WORK TO BE COMPLETED:
Copy all records verbatim.

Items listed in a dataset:
'''
(** * Verification model of [backend/server.py] (pharma forecasting API)

    The model follows the Python source: Python text is a list of code
    points, Python runtime values are the inductive [pyval], Python
    exceptions are the inductive [exc], and code that may raise runs in the
    result type [res].  External collaborators (the language-model client,
    the chart library, the PDF and spreadsheet writers) are section
    variables: every theorem holds for every behaviour they may have. *)

From Stdlib Require Import String Ascii ZArith Bool Lia List.
From Stdlib Require Import Floats.
Import ListNotations.
Open Scope string_scope.
Open Scope list_scope.
Open Scope Z_scope.
Set Warnings "-register-all,-inexact-float".

(* ------------------------------------------------------------------ *)
(** ** Python text *)

(** A Python [str] is a sequence of Unicode code points. *)
Definition pystr := list Z.

(** Literals of the source are ASCII; [t "..."] is the code-point list. *)
Definition t (s : string) : pystr :=
  map (fun c => Z.of_nat (nat_of_ascii c)) (list_ascii_of_string s).

(** [s.find(c)] for a one-character [c]: first index, or -1. *)
Fixpoint find_from (c : Z) (s : pystr) (i : Z) : Z :=
  match s with
  | [] => -1
  | x :: r => if x =? c then i else find_from c r (i + 1)
  end.

Definition py_find (s : pystr) (c : Z) : Z := find_from c s 0.

(** [s.rfind(c)]: last index, or -1. *)
Definition py_rfind (s : pystr) (c : Z) : Z :=
  let k := py_find (rev s) c in
  if k <? 0 then -1 else Z.of_nat (length s) - 1 - k.

(** Index normalisation of a Python slice bound (step 1). *)
Definition norm_index (n i : Z) : Z :=
  if i <? 0 then Z.max 0 (i + n) else Z.min i n.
'''
EXERCISE RESULT:
(** * Verification model of [backend/server.py] (pharma forecasting API)

    The model follows the Python source: Python text is a list of code
    points, Python runtime values are the inductive [pyval], Python
    exceptions are the inductive [exc], and code that may raise runs in the
    result type [res].  External collaborators (the language-model client,
    the chart library, the PDF and spreadsheet writers) are section
    variables: every theorem holds for every behaviour they may have. *)

From Stdlib Require Import String Ascii ZArith Bool Lia List.
From Stdlib Require Import Floats.
Import ListNotations.
Open Scope string_scope.
Open Scope list_scope.
Open Scope Z_scope.
Set Warnings "-register-all,-inexact-float".

(* ------------------------------------------------------------------ *)
(** ** Python text *)

(** A Python [str] is a sequence of Unicode code points. *)
Definition pystr := list Z.

(** Literals of the source are ASCII; [t "..."] is the code-point list. *)
Definition t (s : string) : pystr :=
  map (fun c => Z.of_nat (nat_of_ascii c)) (list_ascii_of_string s).

(** [s.find(c)] for a one-character [c]: first index, or -1. *)
Fixpoint find_from (c : Z) (s : pystr) (i : Z) : Z :=
  match s with
  | [] => -1
  | x :: r => if x =? c then i else find_from c r (i + 1)
  end.

Definition py_find (s : pystr) (c : Z) : Z := find_from c s 0.

(** [s.rfind(c)]: last index, or -1. *)
Definition py_rfind (s : pystr) (c : Z) : Z :=
  let k := py_find (rev s) c in
  if k <? 0 then -1 else Z.of_nat (length s) - 1 - k.

(** Index normalisation of a Python slice bound (step 1). *)
Definition norm_index (n i : Z) : Z :=
  if i <? 0 then Z.max 0 (i + n) else Z.min i n.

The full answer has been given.